И вот, говорит Диас, «мы поверили, что вступили в царство Дьявола».
Мы понимаем, чем была бы для современного мемуариста подобная минута; до какой степени всем своим искусством он старался бы создать эффект присутствия; Диас придает ей силу лишь тем, что проецирует в неведомое. Он инстинктивно выражает необычайное через фантастическое, так, как мы пытаемся выразить фантастическое через необычайное, заставляем ощутить, что представляет собой ад, через этих жрецов, чьи волосы склеены кровью, через эту головокружительную тишину, которую разрывает крик удушаемого товарища. Система метафор эпохи уточняет ее ценности и ее мечты, всякое сравнение пытается увеличить свою весомость или силу воздействия, подразумевая то, с чем сравнивают. Упоминая о сравнении Диаса, я хочу сказать, что он применял его и настаивал на нем лишь потому, что оно выражало с ясностью символа то отношение, которое видно в духе всей книги, всех книг летописцев Конкисты[37]. Когда Диас слушал угрожающий бой гонгов в мексиканской ночи, другие слышали гимн, призывающий Сатану. В эти времена приключение, после которого самые яркие деяния тех, кто суть не более чем люди, кажутся тщетным блужданием, сопряженное с беспримерным риском, с несравнимой мощью освобождения от удела человеческого — это шабаш.

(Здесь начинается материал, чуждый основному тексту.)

(** The client's code leaves the listener's clients alone; between two batches it may add some. *)
Context (ready : C -> ptr -> option (dlist Z) -> option Z -> M W (Z * option (dlist Z) * option Z)).
Context (input : C -> ptr -> option (dlist Z) -> Z -> M W Z).
Context (gone : C -> ptr -> M W Z) (empty : C -> M W Z) (room : W -> bool) (wait join : M W unit).
Definition calm (s : ClientListener C) (w' : W) : Prop := exists s' l', mild s s' /\ listener_inv false [] [] s' l' w'.
Record listener_code : Prop := {
  gone_ok c b E p Y s l w : listener_inv b E (p :: Y) s l w -> post (gone c p) (fun _ w' =>
    exists s', mild s s' /\ listener_inv b E (p :: Y) s' l w') w;
  ready_ok c E p b n s l w : listener_inv true E [] s l w -> p ∈ items l ->
    post (ready c p b n) (fun '(r, _, n') w' => (exists s', mild s s' /\ listener_inv true E [] s' l w') /\
      socket_of_at w' p = socket_of_at w p /\
      (raised r (Z.lor SCB_RVAL_HANDLED SCB_RVAL_CLOSE_CLIENT) = false -> is_Some n')) w;
  input_ok c E p b n s l w : listener_inv true E [] s l w -> p ∈ items l ->
    post (input c p b n) (fun _ w' => (exists s', mild s s' /\ listener_inv true E [] s' l w') /\
      socket_of_at w' p = socket_of_at w p) w;
  empty_ok c s l w : listener_inv false [] [] s l w -> post (empty c) (fun _ w' => calm s w') w;
  wait_ok s l w : listener_inv false [] [] s l w -> post wait (fun _ w' => calm s w') w }.
Hypothesis Hcode : listener_code.
Hypothesis Hself : self <> NULL.
Notation remove_client_cb := (remove_client_cb self gone).
Lemma listener_client_inv b E : client_inv (fun s l Y w => listener_inv b E Y s l w)
  (fun w p => forall d, socket_of_at w p = Some d -> d ∉ E).
Proof.
  split; [intros s l Y w [[] _ _ _]; done|]. intros s l Y w l' Y' [Hi Hl Hp Hm] Hl' HY HL. split; try done.
  - by apply (ci_moved _ _ (inv_client_inv (instance s) []) s l Y); auto.
  - intros p Hpin. apply Hl. rewrite <- HY. done.
  - intros d Hd. pose proof (Hp d Hd) as Hin. apply list_elem_of_fmap in Hin as (p & Hpd & Hin).
    destruct (inv_pack _ _ _ _ _ _ p Hi) as (_ & pk & Hpk); [set_solver|]. rewrite Hpk in Hpd.
    assert (p ∈ items l' ++ Y') as Hin' by (rewrite HY; set_solver).
    apply elem_of_app in Hin' as [Hin'|Hin'].
    + change (d ∈ socks (packs w) (items l')). apply list_elem_of_fmap. exists p. by rewrite Hpk.
    + destruct (HL p Hin') as [HpY|HLp].
      * pose proof (inv_nodup _ _ _ _ _ _ Hi) as Hnd. apply NoDup_app in Hnd as (_ & Hnd & _). by destruct (Hnd p).
      * destruct (HLp d); [|done]. unfold socket_of_at. rewrite Hpk. cbn. by rewrite Hpd.
Qed.
Lemma removal_ok b E : frees_packages remove_client_cb (fun s l Y w => listener_inv b E Y s l w) mild.
Proof.
  intros s l Y p w Hli. destruct (listener_pack _ _ _ _ _ _ p Hli) as (Hn & pk & Hpk & Hpar & _); [set_solver|].
  unfold ClientListener.remove_client_cb. apply post_bind. eapply post_load; [done..|]. rewrite Hpar.
  rewrite (proj2 (Z.eqb_neq _ _)), Z.eqb_refl by done. cbn [negb].
  assert (Hclose : forall s1 w1, mild s s1 -> listener_inv b E (p :: Y) s1 l w1 -> post (close_and_free_socket_package p)
    (fun _ w' => exists s', mild s s' /\ listener_inv b E Y s' l w') w1).
  { intros s1 w1 Ht Hli1. eapply post_mono; [by eapply free_leaving|cbv beta]. intros _ w2 Hw2. by exists s1. }
  apply post_bind. eapply listener_get; [exact Hli|]. apply post_bind.
  destruct (disconnected s) as [c|]; [|apply post_ret; by apply (Hclose s)].
  apply post_bind. eapply post_mono; [by apply (gone_ok Hcode)|cbv beta]. intros rval w1 (s1 & Ht & Hli1).
  apply post_when; intros _; [|by apply (Hclose s1)].
  apply post_bind. unfold raise_listener. eapply post_set; [apply (li_inv _ _ _ _ _ _ Hli1)|]. set (s2 := set_flag_pole _ s1).
  assert (listener_inv b E (p :: Y) s2 l (set_object (Some s2) w1)) as Hli2 by (eapply listener_field; [exact Hli1|..]; try done; apply Hli1).
  apply post_bind. eapply listener_get; [exact Hli2|]. apply post_bind, post_sys. cbn [fst snd].
  eapply post_set; [apply (li_inv _ _ _ _ _ _ Hli2)|]. apply (Hclose (set_efd (-1) s2)); [|by apply close_instance].
  etrans; [exact Ht|]. by split; [right|..].
Qed.

(** ** Serving a client *)
Definition buff_ok (s : ClientListener C) (lo : locals) : Prop :=
  data_ready s = None -> exists b, data_in_buff lo = Some b /\ blen b = DEFAULT_INPUT_BUFF_SIZE.
(** An event has been served; the mutex is free when the loop is left. *)
Definition served (E : dlist Z) (s : ClientListener C) (r : option Z) (lo : locals) (w : W) : Prop :=
  exists s' l, mild s s' /\ buff_ok s' lo /\ listener_inv (if r then false else true) (if r then [] else E) [] s' l w.
Lemma served_after E s s1 r lo w : mild s s1 -> served E s1 r lo w -> served E s r lo w.
Proof. intros Hm (s' & l & Hm' & H'). exists s', l. split; [by etrans|done]. Qed.
Lemma served_on E s l lo w : buff_ok s lo -> listener_inv true E [] s l w -> served E s None lo w.
Proof. intros Hb Hli. by exists s, l. Qed.
Lemma mild_buff s s' lo : mild s s' -> buff_ok s lo -> buff_ok s' lo.
Proof. intros [_ _ Hr] Hb Hn. apply Hb. by rewrite <- Hr. Qed.
Lemma fewer_pending b E Y s l w : listener_inv b E Y s l w -> listener_inv b [] Y s l w.
Proof. intros [Hi Hl Hp Hm]. split; try done. by intros d ?%elem_of_nil. Qed.
Lemma remove_one E p s l w : listener_inv true E [] s l w -> p ∈ items l -> (forall d, socket_of_at w p = Some d -> d ∉ E) ->
  post (remove_client self gone p) (fun _ w' => exists s' l', mild s s' /\ listener_inv true E [] s' l' w') w.
Proof.
  intros Hli Hp HE. destruct (listener_pack _ _ _ _ _ _ p Hli) as (Hn & _); [set_solver|]. unfold remove_client.
  eapply post_mono; [eapply (remove_clients_ok _ _ _ (listener_client_inv true E) mild); [apply removal_ok|exact Hli|done|by right|exact HE]|].
  intros _ w1 (s1 & l1 & Ht & Hli1 & _). exists s1, l1. split; [|done]. etrans; [|exact Ht]. by split; [left|..].
Qed.
Lemma remove_if E p b lo s l w (Q : unit -> W -> Prop) : listener_inv true E [] s l w -> buff_ok s lo -> p ∈ items l ->
  (forall d, socket_of_at w p = Some d -> d ∉ E) -> (forall w', served E s None lo w' -> Q tt w') ->
  post (when b (remove_client self gone p)) Q w.
Proof.
  intros Hli Hb Hp HE HQ. apply post_when; intros _; [|by apply HQ, (served_on _ _ l)].
  eapply post_mono; [by eapply remove_one|cbv beta]. intros [] w1 (s1 & l1 & Ht & Hli1). apply HQ.
  exists s1, l1. split; [done|]. split; [by eapply mild_buff|done].
Qed.
Lemma leave_loop_ok E s lo w (Q : unit -> W -> Prop) r : served E s None lo w ->
  (forall w', served E s (Some r) lo w' -> Q tt w') -> post unlock Q w.
Proof.
  intros (s1 & l & Hm & Hb & Hli) HQ. unfold unlock. apply post_bind, post_emit.
  eapply post_set; [apply (li_inv _ _ _ _ _ _ Hli)|]. apply HQ. exists (set_mutex false s1), l.
  split; [etrans; [exact Hm|]; by split; [left|..]|]. split; [done|]. apply (fewer_pending false E). eapply listener_field; [exact Hli|done..].
Qed.
Lemma recv_ok E d s l w lo : listener_inv true E [] s l w -> buff_ok s lo -> data_ready s = None ->
  post (receive d lo) (fun lo' w' => listener_inv true E [] s l w' /\ buff_ok s lo' /\ packs w' = packs w /\
    is_Some (data_in_count lo')) w.
Proof.
  intros Hli Hlo Hr. destruct (Hlo Hr) as (b & Hb & Hlen). unfold receive. rewrite Hb.
  apply post_bind, post_sys. pose proof (recv_opens d DEFAULT_INPUT_BUFF_SIZE (kern w)) as Hf.
  pose proof (fun x => recv_watches x d DEFAULT_INPUT_BUFF_SIZE (kern w)) as Hw.
  pose proof (recv_fits d DEFAULT_INPUT_BUFF_SIZE (kern w)) as Hfit.
  destruct (sys_recv d DEFAULT_INPUT_BUFF_SIZE (kern w)) as [[n data] k']. cbn [fst snd] in *. apply post_bind.
  assert (listener_inv true E [] s l (set_kern k' w)) as Hli1 by (apply listener_kern; [done|done|intros x; by rewrite Hw]).
  destruct (received_fits b data n Hlen Hfit) as (b' & E1 & Hb').
  eapply post_lift; [exact E1|]. apply post_ret. split; [done|]. split; [|by split; [|eexists]]. intros _. by exists b'.
Qed.
Lemma received_ok E p s l w lo : listener_inv true E [] s l w -> buff_ok s lo -> p ∈ items l ->
  (forall d, socket_of_at w p = Some d -> d ∉ E) -> is_Some (data_in_count lo) ->
  post (data_received self input gone p lo) (fun '(r, lo') w' => served E s r lo' w') w.
Proof.
  intros Hli Hlo Hp HE [n Hn]. unfold data_received. rewrite Hn. apply post_bind. eapply post_lift; [done|].
  apply post_if; intros _.
  { apply post_bind. apply (remove_if E p true lo s l); [done..|]. intros w1 Hw1. by apply post_ret. }
  apply post_bind. eapply listener_get; [exact Hli|]. destruct (data_in s) as [c|]; [|by apply post_ret, (served_on _ _ l)].
  apply post_bind. eapply post_mono; [by apply (input_ok Hcode)|cbv beta]. intros rval w2 ((s2 & Ht & Hli2) & Hsame).
  apply post_bind. apply (remove_if E p _ lo s2 l); [done|by eapply mild_buff|done|by intros d; rewrite Hsame; apply HE|].
  intros w3 Hw3%(served_after _ _ _ _ _ _ Ht). apply post_if; intros _; [|by apply post_ret].
  apply post_bind. eapply leave_loop_ok; [exact Hw3|]. intros w4 Hw4. by apply post_ret.
Qed.
Lemma client_served E ev s l w lo : listener_inv true E [] s l w -> buff_ok s lo ->
  ev_fd ev ∈ socks (packs w) (items l) -> ev_fd ev ∉ E ->
  post (client_event self ready input gone ev lo) (fun '(r, lo') w' => served E s r lo' w') w.
Proof.
  intros Hli Hlo Hin HE. unfold client_event. apply post_bind. pose proof (li_inv _ _ _ _ _ _ Hli) as Hi.
  assert (0 <= ev_fd ev < 2 ^ 31) as Hr.
  { eapply holds_member; [apply Hi|]. rewrite !elem_of_app. do 2 right. by rewrite app_nil_r. }
  destruct (find_client_run remove_client_cb _ _ _ _ _ _ (ev_fd ev) Hi Hr) as (t & Ef).
  exists (found (packs w) l (ev_fd ev)), w, t. split; [exact Ef|]. clear Ef t.
  destruct (found_in _ _ _ _ _ _ _ Hi Hr Hin) as (Hp & pk & Hpk & Hd). revert Hp Hpk.
  generalize (found (packs w) l (ev_fd ev)). intros p Hp Hpk.
  destruct (listener_pack _ _ _ _ _ _ p Hli) as (Hn & _); [set_solver|]. rewrite (proj2 (Z.eqb_neq _ _)) by done.
  assert (HEp : forall x, socket_of_at w p = Some x -> x ∉ E).
  { intros x. unfold socket_of_at. rewrite Hpk. cbn. intros [= <-]. by rewrite Hd. }
  apply post_if; intros _.
  { apply post_bind. apply (remove_if E p true lo s l); [done..|]. intros w1 Hw1. by apply post_ret. }
  apply post_bind. eapply listener_get; [exact Hli|]. destruct (data_ready s) as [c|] eqn:Ec; cycle 1.
  { apply post_bind. eapply post_load; [done..|]. apply post_bind. eapply post_mono; [by eapply recv_ok|cbv beta].
    intros lo1 w1 (Hli1 & Hlo1 & Hpacks & Hcount). eapply received_ok; try done. unfold socket_of_at. by rewrite Hpacks. }
  apply post_bind. eapply post_mono; [by apply (ready_ok Hcode)|cbv beta].
  intros [[rval b] n] w2 ((s2 & Ht & Hli2) & Hsame & Hcount). cbv beta iota.
  assert (buff_ok s2 (mkLocals b n)) as Hlo2.
  { intros Hnone. rewrite (mild_ready _ _ Ht), Ec in Hnone. done. }
  assert (HEp2 : forall x, socket_of_at w2 p = Some x -> x ∉ E) by (intros x; rewrite Hsame; apply HEp).
  destruct (raised rval SCB_RVAL_CLOSE_CLIENT) eqn:Ecl.
  - rewrite raised_lor, Ecl, orb_true_r.
    apply post_bind. apply (remove_if E p true (mkLocals b n) s2 l); [done..|]. intros w3 (s3 & l3 & Ht3 & Hb3 & Hli3).
    apply post_if; intros _; [|apply post_ret; exists s3, l3; split; [by etrans|done]].
    apply post_bind. unfold raise_listener. eapply post_set; [apply (li_inv _ _ _ _ _ _ Hli3)|]. apply post_bind.
    eapply leave_loop_ok; [|intros w4 Hw4; apply post_ret; exact Hw4].
    eexists _, l3. split; [|split; [|by eapply listener_field; [exact Hli3|..|apply Hli3]]]; [|done].
    etrans; [exact Ht|]. etrans; [exact Ht3|]. by split; [left|..].
  - apply post_bind, post_ret. apply post_if; intros _.
    { apply post_bind. unfold raise_listener. eapply post_set; [apply (li_inv _ _ _ _ _ _ Hli2)|]. apply post_bind.
      eapply leave_loop_ok; [|intros w4 Hw4; apply post_ret; exact Hw4].
      eexists _, l. split; [|split; [|by eapply listener_field; [exact Hli2|..|apply Hli2]]]; [|done].
      etrans; [exact Ht|]. by split; [left|..]. }
    apply post_if; intros Hh; [apply post_ret; exists s2, l; done|].
    eapply post_mono; [eapply received_ok; [exact Hli2|done|done|done|by apply Hcount]|].
    intros [r lo'] w3 Hw3. by eapply served_after.
Qed.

Великий авантюрист — не Кортес, это колдун — маг, Фауст.
Эта распятая малышка, и эта голова, побелевшая в руке Саладина, и эта поразительная ночь — что они такое в глазах людей, готовых встретить на своем пути ангелов и дьяволов? Чтобы событие могло обрести ценность, надо было, чтобы мечта ограничилась реальностью, чтобы лишь в отдельных мгновениях реальности угадывалось средство выражения фантастического. Нужно было, чтобы мир потерял свою нестабильность, постоянную способность к метаморфозам; нужно было, чтобы реальность перестала быть лишь выходом мечты на поверхность.
Жалкой была гибель Дюплеи, погубленного процессом, который он задумал против правительства, чтобы вернуть себе несколько грошей из тех сокровищ Аладдина, которые были ему даны[38]; его голова лежала на маленькой солдатской подушке, такой плотной, что, как обнаружилось, она была сделана из неоплаченных ценных бумаг Индийской компании, скатанных и завернутых в шелк, вышитый лилиями, сшитый крупными стежками его стариковских пальцев — кусок знамени, под которым французские войска вступили в Майсор[39]. Современники, заметившие это, не видели здесь ничего, кроме живописности — «второй Ло»[40] скончался на своих ассигнациях. Они разгадывали драму человека, но пренебрегали, более того, не ведали о том, что нам было дано в этих лачугах такое волнующее очарование — Индия.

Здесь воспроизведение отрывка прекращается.